Они крепко обнялись, такие похожие и в то же время разные (один — беспокойное воплощение Запада, другой — типичный семит, жилистый и выносливый). Но в следующую минуту Гордон заплясал на месте, потому что раскаленный песок жег его босые ноги. Оглядываясь в поисках тени, он приговаривал: — Ах ты, боже мой! Что понадобилось здесь полководцу народной армии? Почему ты не воюешь где-нибудь в городе, не занимаешь с боями фабрики и почтовые конторы? Ха-ха-ха! Привет, привет тебе!

Это не была первая радостная встреча. Гордон уже виделся с бахразцем после своего возвращения. Тогда в присутствии Хамида, наблюдавшего за ними с безмолвным, но пристальным вниманием, они всю ночь напролет спорили, донимая друг друга теоретическими аргументами, и на утро расстались друзьями, признав наконец давно возникшую близость. Для Гордона, впрочем, эта близость — давняя или новая — сейчас была выражением проявившейся в нем тяги к тем, кого он называл «людьми действия»; насмотревшись на страшное зрелище стандартизованных деловитых англичан, пояснил он Зейну, он теперь готов был полюбить всякого, кто только способен всколыхнуть мир энергичными и решительными действиями, даже этого хладнокровного бахразца, своего двойника, у которого, в сущности, та же деловитость претворялась в умение действовать решительно и успешно. — К черту всякие теории! Можно, наконец, просто любить человека. Ах, Зейн! Мне нравится в тебе то, что ты не нуждаешься во внешних импульсах, — заключил он это своеобразное признание.

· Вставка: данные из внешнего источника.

(** [issued_elsewhere] reads only the issued grants. *)
Lemma issued_elsewhere_false s n now :
  issued_elsewhere s n now = false ↔
  ∀ t g, p_issued s !! t = Some g → vg_candidate g ≠ n → vg_expires_at g ≤ now.
Proof.
  unfold issued_elsewhere. split.
  - intros Hf t g Hg Hne. apply elem_of_map_to_list in Hg.
    destruct (Z.ltb_spec now (vg_expires_at g)) as [Hlt|]; [|done].
    assert (existsb (λ '(_, g0), negb (bool_decide (vg_candidate g0 = n)) && grant_is_current now g0)
                    (map_to_list (p_issued s)) = true) as Ht; [|congruence].
    apply existsb_exists. exists (t, g). split; [by apply list_elem_of_In|].
    rewrite bool_decide_eq_false_2 by done. simpl. by apply Z.ltb_lt.
  - intros Hall. apply not_true_iff_false. intros ([t g] & Hin & Hc)%existsb_exists.
    apply list_elem_of_In, elem_of_map_to_list in Hin. bool_prop.
    unfold grant_is_current in *. specialize (Hall t g Hin). 
    assert (vg_expires_at g ≤ now) by auto. lia.
Qed.

(** ** The leader a member would follow *)

Definition higher_than (n m : string) : Prop :=
  ∃ pn pm, priority_of c n = Some pn ∧ priority_of c m = Some pm ∧ pn < pm.

Context (Hmem : FailoverMembershipConfig_valid (ep_membership c) = true).
Context (Hname : ep_name c ∈ FAILOVER_MEMBER_NAMES).

Lemma priority_of_member m : m ∈ mc_members (ep_membership c) →
  priority_of c (fm_name m) = Some (fm_priority m).
Proof. intros. unfold priority_of. by rewrite member_named_eq. Qed.

Lemma higher_than_member n m :
  higher_than n m → ∃ a b, a ∈ mc_members (ep_membership c) ∧ b ∈ mc_members (ep_membership c)
    ∧ fm_name a = n ∧ fm_name b = m ∧ fm_priority a < fm_priority b.
Proof.
  intros (pn & pm & Hn & Hm & Hlt). unfold priority_of in *.
  destruct (member_named _ n) as [a|] eqn:Ea; [|done].
  destruct (member_named _ m) as [b|] eqn:Eb; [|done]. simplify_eq/=.
  apply member_named_elem in Ea as [? ?], Eb as [? ?]. by exists a, b.
Qed.

(** Whoever the scan names comes after members that are all down. *)
Lemma scan_leader_spec s now ms n :
  StronglySorted (λ a b, fm_priority a ≤ fm_priority b) ms →
  scan_leader c s now ms = Some n →
  ∃ a, a ∈ ms ∧ fm_name a = n
    ∧ (n = ep_name c ∨ higher_status c s n now = Leader)
    ∧ ∀ b, b ∈ ms → fm_priority b < fm_priority a →
           fm_name b ≠ ep_name c ∧ higher_status c s (fm_name b) now = Down.
Proof.
  induction ms as [|m ms IH]; simpl; intros Hs Hn; [done|].
  apply StronglySorted_inv in Hs as [Hs Hall]. rewrite Forall_forall in Hall.
  case_bool_decide as Hm.
  - destruct (inhibit_applies c s now); [done|]. injection Hn as <-.
    exists m. split_and!; [set_solver|done|by left|].
    intros b [->|Hb]%elem_of_cons Hlt; [lia|]. specialize (Hall b Hb). simpl in Hall. lia.
  - destruct (higher_status c s (fm_name m) now) eqn:Est; [done| |].
    + destruct (IH Hs Hn) as (a & Ha & Hna & Hl & Hd).
      exists a. split_and!; [set_solver|done|done|].
      intros b [->|Hb]%elem_of_cons Hlt; [done|]. by apply Hd.
    + injection Hn as <-. exists m. split_and!; [set_solver|done|by right|].
      intros b [->|Hb]%elem_of_cons Hlt; [lia|]. specialize (Hall b Hb). simpl in Hall. lia.
Qed.

Lemma eligible_leader_spec s now n :
  eligible_leader c s now = Some n →
  n ∈ FAILOVER_MEMBER_NAMES
  ∧ (n ≠ ep_name c → higher_status c s n now = Leader ∧ higher_than n (ep_name c))
  ∧ (∀ h, higher_than h n → h ≠ ep_name c ∧ higher_status c s h now = Down).
Proof.
  intros Hl. destruct (scan_leader_spec s now _ n (sorted_on_strongly_sorted _ _) Hl)
    as (a & Ha & <- & Hlead & Hdown).
  rewrite elem_of_sorted_on in Ha.
  assert (Hdown' : ∀ h, higher_than h (fm_name a) →
            h ≠ ep_name c ∧ higher_status c s h now = Down).
  { intros h (b & a' & Hb & Ha' & <- & Heq & Hlt)%higher_than_member.
    rewrite (member_unique _ Hmem a' a) in Hlt by done.
    apply Hdown; [by rewrite elem_of_sorted_on|done]. }
  split_and!; [by eapply member_known| |done].
  intros Hne. destruct Hlead as [?|Hlead]; [done|]. split; [done|].
  destruct (member_named_known _ Hmem _ Hname) as (me & _ & Hme & Hmen).
  destruct (Z.lt_trichotomy (fm_priority a) (fm_priority me)) as [Hlt|[Heq|Hgt]].
  - exists (fm_priority a), (fm_priority me). rewrite <- Hmen. by rewrite !priority_of_member.
  - apply (member_priority_unique _ Hmem) in Heq; [|done|done]. congruence.
  - destruct (Hdown me) as [Hne' _]; [by rewrite elem_of_sorted_on|lia|]. congruence.
Qed.

End facts.

Section polls.
Context `{Crypto} (c : Config).

(** ** Counting grants *)

Lemma elem_of_counted_grants s now v g :
  (v, g) ∈ counted_grants c s now ↔
  p_received s !! (p_term s, v) = Some g ∧ countable_grant c s now v g = true.
Proof.
  unfold counted_grants. rewrite list_elem_of_omap. split.
  - intros ([[t w] g'] & Hin & Hf). apply elem_of_map_to_list in Hin.
    case_match; [|done]. bool_prop. simplify_eq.
    match goal with E : (_ =? _) = true |- _ => apply Z.eqb_eq in E; subst end. done.
  - intros [Hr Hc]. exists ((p_term s, v), g). split; [by apply elem_of_map_to_list|].
    by rewrite Z.eqb_refl, Hc.
Qed.

Lemma counted_spec s now v g :
  counted c s now v = Some g ↔
  p_received s !! (p_term s, v) = Some g ∧ countable_grant c s now v g = true.
Proof.
  rewrite <- elem_of_counted_grants. unfold counted. split.
  - destruct (List.find _ _) as [[w g']|] eqn:Ef; [|done]. simpl. intros [= <-].
    apply find_Some_elem in Ef as [Hin Hw]. by bool_prop; subst.
  - intros Hin. destruct (find_is_Some (λ '(v', _), bool_decide (v' = v))
      (counted_grants c s now) (v, g)) as [[w g'] Hf]; [done|by rewrite bool_decide_eq_true|].
    rewrite Hf. simpl. apply find_Some_elem in Hf as [Hin' Hw]. bool_prop; subst.
    apply elem_of_counted_grants in Hin as [H1 _], Hin' as [H2 _]. congruence.
Qed.

Lemma min_string_elem l x : min_string l = Some x → x ∈ l.
Proof.
  revert x. induction l as [|y l IH]; simpl; intros x Hx; [done|].
  destruct (min_string l) as [z|]; [|set_solver].
  injection Hx as <-. case_match; [set_solver|]. right. by apply IH.
Qed.
(* ===== verification/ElectionScenario.v ===== *)
(** * Runs of the cluster

    An executable version of the steps of [ElectionSafety], a concrete
    signature scheme, and two runs: an ordinary election, and the run that
    reaches two leaders when the promotion threshold equals the lease. *)
From stdpp Require Import pretty.
From S2P Require Import Prelude FailoverModels Election Liveness ElectionFacts ElectionSafety.
Open Scope Z_scope.

(** ** A signature scheme that satisfies the law: the text, tagged by the key *)

Fixpoint render (j : json) : string :=
  match j with
  | JNum n | JTime n => pretty n
  | JStr s => "'" +:+ s +:+ "'"
  | JNull => "null"
  | JArr l => "[" +:+ foldr (λ x acc, render x +:+ "," +:+ acc) "]" l
  | JObj fs => "{" +:+ foldr (λ '(k, x) acc, k +:+ ":" +:+ render x +:+ "," +:+ acc) "}" fs
  end.

#[global] Instance tag_crypto : Crypto := {|
  sign_ed25519 m k := k +:+ "|" +:+ render m;
  verify_ed25519 m s k := bool_decide (s = k +:+ "|" +:+ render m);
  public_key_b64 k := k;
  sha256_hex m := render m;
|}.

#[global] Instance tag_crypto_laws : CryptoLaws.
Proof. split. intros. by apply bool_decide_eq_true. Qed.

(** ** Actions *)

Inductive action :=
| ATime (t : Z)
| ANote (i peer : string) (ok : bool) (lat m : Z)
| AObserve (i : string) (m : Z)
| AVote (i : string) (term : Z) (cand : string) (now : Z)
| ADeliver (i : string) (k : nat) (now : Z)
| ARestart (i : string).

Section exec.
Context `{Crypto} (mc : FailoverMembershipConfig) (tm : ElectionTimings)
        (lk : LivenessConfig) (window : Z).

Definition prompt_b (l : PeerLiveness) (now : Z) : bool :=
  forallb (λ '(h, d), bool_decide (pl_health l !! h = Some UNREACHABLE)
                      || (now - d <=? window)) (map_to_list (pl_down_since l)).

Lemma prompt_b_true l now : prompt_b l now = true → prompt window l now.
Proof.
  unfold prompt_b. rewrite forallb_forall. intros Hall h d Hh Hd.
  specialize (Hall (h, d)). simpl in Hall.
  rewrite bool_decide_eq_false_2 in Hall by done. simpl in Hall.
  assert ((now - d <=? window) = true); [|lia].
  apply Hall. by apply list_elem_of_In, elem_of_map_to_list.
Qed.

Definition in_range (a b c : Z) : bool := (a <=? b) && (b <=? c).

Definition exec (y : System) (a : action) : option System :=
  let (N, S, T) := y in
  match a with
  | ATime t => if T <=? t then Some (mkSystem N S t) else None
  | ANote i peer ok lat m =>
      n ← N !! i;
      if in_range (n_moment n) m T && negb (bool_decide (peer = i)) then
        Some (mkSystem (<[i := mkNode (n_cfg n) (n_part n) (note lk peer ok lat m (n_live n)) m
                                      (n_voted n)]> N) S T)
      else None
  | AObserve i m =>
      n ← N !! i;
      if in_range (n_moment n) m T && prompt_b (n_live n) m then
        let view := observations i m (n_live n) in
        let s' := observe (n_cfg n) view.1 m 0 None (n_part n) in
        Some (mkSystem (<[i := mkNode (n_cfg n) s' view.2 m (n_voted n)]> N)
                       (own_grant s' i ++ S) T)
      else None
  | AVote i term cand now =>
      n ← N !! i;
      if in_range (n_voted n) now T then
        let (g, s') := vote (n_cfg n) (mc_epoch mc) term cand now (n_part n) in
        Some (mkSystem (<[i := mkNode (n_cfg n) s' (n_live n) (n_moment n) now]> N)
                       (option_list g ++ S) T)
      else None
  | ADeliver i k now =>
      n ← N !! i; g ← S !! k;
      let (_, s') := receive_grant (n_cfg n) g now (n_part n) in
      Some (mkSystem (<[i := mkNode (n_cfg n) s' (n_live n) (n_moment n) (n_voted n)]> N) S T)
  | ARestart i =>
      n ← N !! i;
      let c := n_cfg n in
      let c' := mkConfig (ep_name c) (ep_membership c) (ep_timings c) (ep_private_key c)
                         (ep_has_journal c) (ep_has_listener c) (Some (T + tm_lease tm)) in
      Some (mkSystem (<[i := mkNode c' (initial_participant true T) empty_liveness (n_moment n)
                                    (n_voted n)]> N) S T)
  end.

Lemma in_range_spec a b c : in_range a b c = true → a ≤ b ≤ c.
Proof. unfold in_range. intros. bool_prop. lia. Qed.

Lemma exec_step y a y' : exec y a = Some y' → step mc tm lk window y y'.
Proof.
  destruct y as [N S T]. unfold exec. intros He. destruct a.
  - case_match eqn:E; simplify_eq. constructor. lia.
  - destruct (N !! i) as [n|] eqn:En; [|done]. simpl in He. case_match eqn:E; simplify_eq.
    bool_prop. apply step_note; eauto using in_range_spec.
  - destruct (N !! i) as [n|] eqn:En; [|done]. simpl in He. case_match eqn:E; simplify_eq.
    bool_prop. apply step_observe; eauto using in_range_spec, prompt_b_true.
  - destruct (N !! i) as [n|] eqn:En; [|done]. simpl in He. case_match eqn:E; simplify_eq.
    destruct (vote _ _ _ _ _ _) as [g s'] eqn:Ev. simplify_eq.
    eapply step_vote; eauto using in_range_spec.
  - destruct (N !! i) as [n|] eqn:En; [|done]. simpl in He.
    destruct (S !! k) as [g|] eqn:Eg; [|done]. simpl in He.
    destruct (receive_grant _ _ _ _) as [b s'] eqn:Ev. simplify_eq.
    eapply step_receive; eauto. left. by eapply list_elem_of_lookup_2.
  - destruct (N !! i) as [n|] eqn:En; [|done]. simpl in He. simplify_eq. by apply step_restart.
Qed.

Definition run (acts : list action) (y : System) : option System :=
  foldl (λ o a, y ← o; exec y a) (Some y) acts.

Lemma run_steps acts y y' : run acts y = Some y' → rtc (step mc tm lk window) y y'.
Proof.
  revert y y'. induction acts as [|a acts IH] using rev_ind; intros y y' Hr; unfold run in *.
  - simpl in Hr. simplify_eq. apply rtc_refl.
  - rewrite foldl_app in Hr. simpl in Hr.
    destruct (foldl _ _ acts) as [y1|] eqn:E; [|done]. simpl in Hr.
    eapply rtc_r; [exact (IH _ _ E)|exact (exec_step _ _ _ Hr)].
Qed.
End exec.

(** ** A deployment *)

Definition demo_membership : FailoverMembershipConfig :=
  mkMembership 1 [mkMember "coire-core" 0 "kc"; mkMember "coire-edge-a" 1 "ka";
                  mkMember "coire-edge-b" 2 "kb"] "core-1".

Definition demo_node (tm : ElectionTimings) (name key : string) : Node :=
  mkNode (mkConfig name demo_membership tm key true true None)
         (initial_participant true 0) empty_liveness 0 0.

Definition demo_system (tm : ElectionTimings) : System :=
  mkSystem {["coire-core" := demo_node tm "coire-core" "kc";
             "coire-edge-a" := demo_node tm "coire-edge-a" "ka";
             "coire-edge-b" := demo_node tm "coire-edge-b" "kb"]} [] 0.

Lemma demo_initial tm : initial demo_membership tm (demo_system tm).
Proof.
  split; [done|]. split.
  - intros i. unfold FAILOVER_MEMBER_NAMES. rewrite !elem_of_cons, elem_of_nil.
    intros Hi. destruct_or!; subst; eauto; done.
  - intros i n. simpl. rewrite !lookup_insert_Some, lookup_singleton_Some.
    intros Hi. destruct_or!; destruct_and!; subst; split_and!; simpl; try done; eauto; set_solver.
Qed.

Definition sec (n : Z) : Z := n * 1000000.
Definition demo_liveness : LivenessConfig := mkLivenessConfig 3 3 50.

(** Core falls silent at time 0; edge-b votes for edge-a after [at_] seconds. *)
Definition election_run (at_ : Z) : list action :=
  [ATime (sec 4);
   ANote "coire-edge-a" "coire-core" false 0 0; ANote "coire-edge-a" "coire-core" false 0 (sec 2);
   ANote "coire-edge-a" "coire-core" false 0 (sec 4); ANote "coire-edge-a" "coire-edge-b" true 5 (sec 4);
   ANote "coire-edge-b" "coire-core" false 0 0; ANote "coire-edge-b" "coire-core" false 0 (sec 2);
   ANote "coire-edge-b" "coire-core" false 0 (sec 4); ANote "coire-edge-b" "coire-edge-a" true 5 (sec 4);
   ATime (sec at_); AObserve "coire-edge-a" (sec at_); AObserve "coire-edge-b" (sec at_);
   AVote "coire-edge-b" 1 "coire-edge-a" (sec at_); ADeliver "coire-edge-a" 0 (sec at_);
   AObserve "coire-edge-a" (sec at_)].

(** Edge-b restarts; core answers edge-a slowly once and then misses beats
    while edge-a renews its own grant, loses edge-b's and votes for core. *)
Definition split_run : list action :=
  election_run 15 ++
  [ATime (sec 16); ARestart "coire-edge-b";
   ATime (sec 22); ANote "coire-edge-b" "coire-core" false 0 (sec 18);
   ANote "coire-edge-b" "coire-core" false 0 (sec 20); ANote "coire-edge-b" "coire-core" false 0 (sec 22);
   ANote "coire-edge-b" "coire-edge-a" true 5 (sec 22);
   ANote "coire-edge-a" "coire-core" true 100 (sec 21); AObserve "coire-edge-a" (sec 21);
   ATime (sec 30); ANote "coire-edge-a" "coire-core" false 0 (sec 24);
   ANote "coire-edge-a" "coire-core" false 0 (sec 30); AObserve "coire-edge-a" (sec 30);
   ANote "coire-core" "coire-edge-a" true 5 (sec 30); AObserve "coire-core" (sec 30);
   ATime (sec 31); AVote "coire-edge-a" 1 "coire-core" (sec 31);
   ADeliver "coire-core" 0 (sec 31); AObserve "coire-core" (sec 31);
   ATime (sec 36); ANote "coire-edge-a" "coire-core" false 0 (sec 36);
   AObserve "coire-edge-a" (sec 36);
   ATime (sec 39); AObserve "coire-edge-b" (sec 39); AObserve "coire-edge-a" (sec 39);
   AVote "coire-edge-b" 1 "coire-edge-a" (sec 39); ADeliver "coire-edge-a" 0 (sec 39);
   AObserve "coire-edge-a" (sec 39); ATime (sec 40)].

(** promotion, demotion, lease, drain *)
Definition default_timings : ElectionTimings := mkTimings (sec 15) (sec 45) (sec 15) (sec 30).
Definition safe_timings : ElectionTimings := mkTimings (sec 21) (sec 45) (sec 15) (sec 30).

Definition leads (y : System) (i : string) : bool :=
  match sys_nodes y !! i with Some n => quorum_leader n (sys_time y) | None => false end.

Lemma reachable_run tm window acts y :
  run demo_membership tm demo_liveness window acts (demo_system tm) = Some y →
  reachable demo_membership tm demo_liveness window y.
Proof. intros Hr%run_steps. exists (demo_system tm). by split; [apply demo_initial|]. Qed.

Lemma leads_node y i : leads y i = true →
  ∃ n, sys_nodes y !! i = Some n ∧ quorum_leader n (sys_time y) = true.
Proof. unfold leads. destruct (sys_nodes y !! i); [eauto|done]. Qed.

Definition elected_system : option System :=
  Eval cbv delta [demo_system] in
  run demo_membership safe_timings demo_liveness (sec 6) (election_run 21)
      (demo_system safe_timings).

(** C1 at the end of an ordinary election: edge-a leads, alone. *)
Lemma at_most_one_quorum_leader_witness :
  match elected_system with
  | Some y => leads y "coire-edge-a" = true ∧ ∀ j, leads y j = true → "coire-edge-a" = j
  | None => False
  end.
Proof.
  destruct elected_system as [y|] eqn:Er; [|vm_compute in Er; discriminate Er].
  assert (Ha : leads y "coire-edge-a" = true)
    by (vm_compute in Er; injection Er as <-; vm_compute; reflexivity).
  split; [exact Ha|]. intros j Hj.
  destruct (leads_node y _ Ha) as (na & Ea & Qa). destruct (leads_node y j Hj) as (nj & Ej & Qj).
  refine (at_most_one_quorum_leader demo_membership safe_timings demo_liveness (sec 6)
            _ _ _ y "coire-edge-a" j na nj _ Ea Ej Qa Qj).
  - vm_compute. reflexivity.
  - vm_compute. discriminate.
  - vm_compute. discriminate.
  - apply (reachable_run safe_timings (sec 6) (election_run 21)). exact Er.
Defined.

(** C24. The margin of C1 is needed: with the shipped thresholds, where the
    promotion threshold equals the lease, and polls every six seconds, the
    cluster reaches a state in which edge-a and core both serve under a
    current quorum proof. *)
Theorem split_brain_with_default_timings :
  ∃ y, reachable demo_membership default_timings demo_liveness (sec 6) y
       ∧ leads y "coire-edge-a" = true ∧ leads y "coire-core" = true.
Proof.
  destruct (run demo_membership default_timings demo_liveness (sec 6) split_run
                (demo_system default_timings)) as [y|] eqn:Er;
    [|vm_compute in Er; discriminate Er].
  exists y. split; [exact (reachable_run _ _ _ _ Er)|].
  vm_compute in Er. injection Er as <-. vm_compute. done.
Qed.
(* ===== verification/ElectionProgress.v ===== *)
(** * A healthy candidate is elected

    One exchange suffices: a candidate with no eligible leader above it polls, asks
    for a vote, stores the grant and polls again, and is then elected and serves. *)
From S2P Require Import Prelude FailoverModels Election Liveness ElectionFacts.
Open Scope Z_scope.

Section progress.
Context `{Crypto} (c : Config).

(** A member that has just looked around. *)
Definition looking (obs : list MemberObservation) : Participant :=
  set_p_observations obs (initial_participant true 0).

(** The observations make this member the eligible leader of a visible quorum. *)
Definition ready (obs : list MemberObservation) (now : Z) : Prop :=
  eligible_leader c (looking obs) now = Some (ep_name c)
  ∧ (2 ≤ size (visible c (looking obs)))%nat ∧ restart_fenced c now = false.

Lemma eligible_leader_ext s s' now :
  p_observations s = p_observations s' → p_override s = p_override s' →
  eligible_leader c s now = eligible_leader c s' now.
Proof.
  intros Ho Hv. unfold eligible_leader. induction (sorted_on _ _) as [|m ms IH]; [done|]. simpl.
  unfold inhibit_applies, higher_status, observed. by rewrite IH, Ho, Hv.
Qed.

Lemma visible_ext s s' : p_observations s = p_observations s' → visible c s = visible c s'.
Proof.
  intros Ho. unfold visible. do 2 f_equal. apply filter_ext_in. intros n _.
  unfold sees, observed. by rewrite Ho.
Qed.

Lemma issued_elsewhere_later s n t t' :
  t ≤ t' → issued_elsewhere s n t = false → issued_elsewhere s n t' = false.
Proof.
  intros Ht Hf. apply not_true_iff_false. apply not_true_iff_false in Hf. intros Hx. apply Hf.
  unfold issued_elsewhere in *. rewrite existsb_exists in *. destruct Hx as ([k g] & Hin & Hg).
  exists (k, g). split; [done|]. unfold grant_is_current in *. bool_prop.
  apply andb_true_iff. split; [by apply negb_true_iff, bool_decide_eq_false|]. lia.
Qed.

(** What a ready member does in one poll. *)
Lemma advance_ready s obs now :
  p_role s = STANDBY ∨ p_role s = CANDIDATE → p_override s = None → p_observations s = obs →
  p_outage s = false → ready obs now →
  advance c now s =
  emit c (let s := ensure_self_grant c now (become_candidate (set_p_reclaim_since None s)) in
          match try_proof c s now with Some p => promote c (Some p) false s | None => s end).
Proof.
  intros Hr Ho Hobs Hout (Hel & Hq & Hf).
  assert (Hi : inhibit_applies c s now = false) by (unfold inhibit_applies; rewrite Ho; by destruct (negb _)).
  assert (El : eligible_leader c s now = Some (ep_name c)).
  { rewrite <- Hel. by apply eligible_leader_ext. }
  assert (Ev : visible c s = visible c (looking obs)) by (by apply visible_ext).
  assert (Hc : campaign c now s = let s := ensure_self_grant c now (become_candidate (set_p_reclaim_since None s)) in
    match try_proof c s now with Some p => promote c (Some p) false s | None => s end).
  { unfold campaign, may_campaign, may_campaign_base. rewrite El, Hf, Ev.
    rewrite !bool_decide_eq_true_2 by done. simpl. rewrite Hout. simpl.
    case_match; [done|]. unfold break_glass_ok at 1.
    pose proof (ensure_self_grant_spec c now (become_candidate (set_p_reclaim_since None s))) as [Hv _].
    injection Hv as _ _ _ _ _ Hov. rewrite Hov.
    destruct (become_candidate_spec (set_p_reclaim_since None s)) as (_ & _ & _ & _ & Hbo & _);
      [simpl; destruct Hr; congruence..|].
    rewrite Hbo. simpl. by rewrite Ho. }
  unfold advance. rewrite Hi, Hc. destruct Hr as [Hr|Hr]; rewrite Hr; simpl;
    by rewrite ?bool_decide_eq_false_2 by done.
Qed.

(** The grants a candidate has in its current term. *)
Lemma try_proof_alone s now :
  (∀ v g, p_received s !! (p_term s, v) = Some g → v = ep_name c) → try_proof c s now = None.
Proof.
  intros Halone. unfold try_proof. destruct (counted c s now (ep_name c)); [|done]. simpl.
  rewrite filter_none; [done|]. intros v ([w g] & -> & Hin)%list_elem_of_fmap Hne.
  apply elem_of_counted_grants in Hin as [Hr _]. simpl in Hne. by apply Hne, (Halone w g).
Qed.
(* ===== verification/JsonDoc.v ===== *)
(** * Parsed JSON documents

    What [json.loads] builds, before the objects become dictionaries: an object
    is its list of pairs in the order of the text, so that a repeated key can
    still be seen (the [object_pairs_hook] of the journals). *)
From S2P Require Import Prelude.
Open Scope Z_scope.

#[local] Set Warnings "-register-all".
Inductive js :=
| VNull
| VBool (b : bool)
| VInt (z : Z)
(** a float, with its integer value when it has one *)
| VFloat (exact : option Z)
| VStr (s : string)
| VArr (l : list js)
| VObj (fields : list (string * js)).

Fixpoint field (name : string) (fields : list (string * js)) : option js :=
  match fields with
  | [] => None
  | (k, v) :: rest => if String.eqb k name then Some v else field name rest
  end.

(** Every object, at every depth, has distinct keys. *)
Fixpoint unique_keys (v : js) : bool :=
  match v with
  | VArr l => forallb unique_keys l
  | VObj fs => bool_decide (NoDup (fs.*1)) && forallb (λ '(_, x), unique_keys x) fs
  | _ => true
  end.

(** [v == n] for an integer [n]: Python compares floats by value. *)
Definition equals_int (v : js) (n : Z) : bool :=
  match v with
  | VInt z => z =? n
  | VFloat (Some z) => z =? n
  | VBool b => (if b then 1 else 0) =? n
  | _ => false
  end.

Definition as_string (v : js) : option string :=
  match v with VStr s => Some s | _ => None end.
Definition as_int (v : js) : option Z :=
  match v with VInt z => Some z | _ => None end.
Definition as_bool (v : js) : option bool :=
  match v with VBool b => Some b | _ => None end.

Fixpoint all_strings (l : list js) : option (list string) :=
  match l with
  | [] => Some []
  | v :: l' => s ← as_string v; rest ← all_strings l'; Some (s :: rest)
  end.

Lemma all_strings_map l : all_strings (VStr <$> l) = Some l.
Proof. induction l as [|s l IH]; [done|]. cbn [fmap list_fmap all_strings as_string mbind option_bind]. by rewrite IH. Qed.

— Чересчур мудрено для меня, — лукаво отозвался бахразец. — Предпочитаю добрый старый закон братства пустыни: верность до конца и никаких рассуждений! — Он посмотрел на Гордона, насмешливо прищурясь, как смотрят кочевники, и вдруг расхохотался, словно довольный, что последнее слово осталось за ним.

Зейн изменился за это время, и перемена была к лучшему.

Вспоминая в Англии о бахразце, Гордон всегда представлял его себе как холодного, скрытного заговорщика, бесстрастного догматика, неспособного интересоваться человеком как человеком; замкнутый в себе, никого близко не подпускающий, он, казалось, был не из тех, кто вызывает теплые чувства. Теперь, после нескольких месяцев успешной революционной деятельности в пустыне, среди ее людей, он как будто раскрылся, в нем появилась непоколебимая, почти грозная уверенность, в силу которой он действовал решительнее, даже, может быть, умнее, но в то же время мог позволить себе посмеяться, обнять друга, обнаружить какие-то личные чувства, вплоть до нежности. То были лучшие черты, свойственные людям незаурядного мужества; от прежней замкнутости осталось одно — защитная привычка доверять лишь самому себе.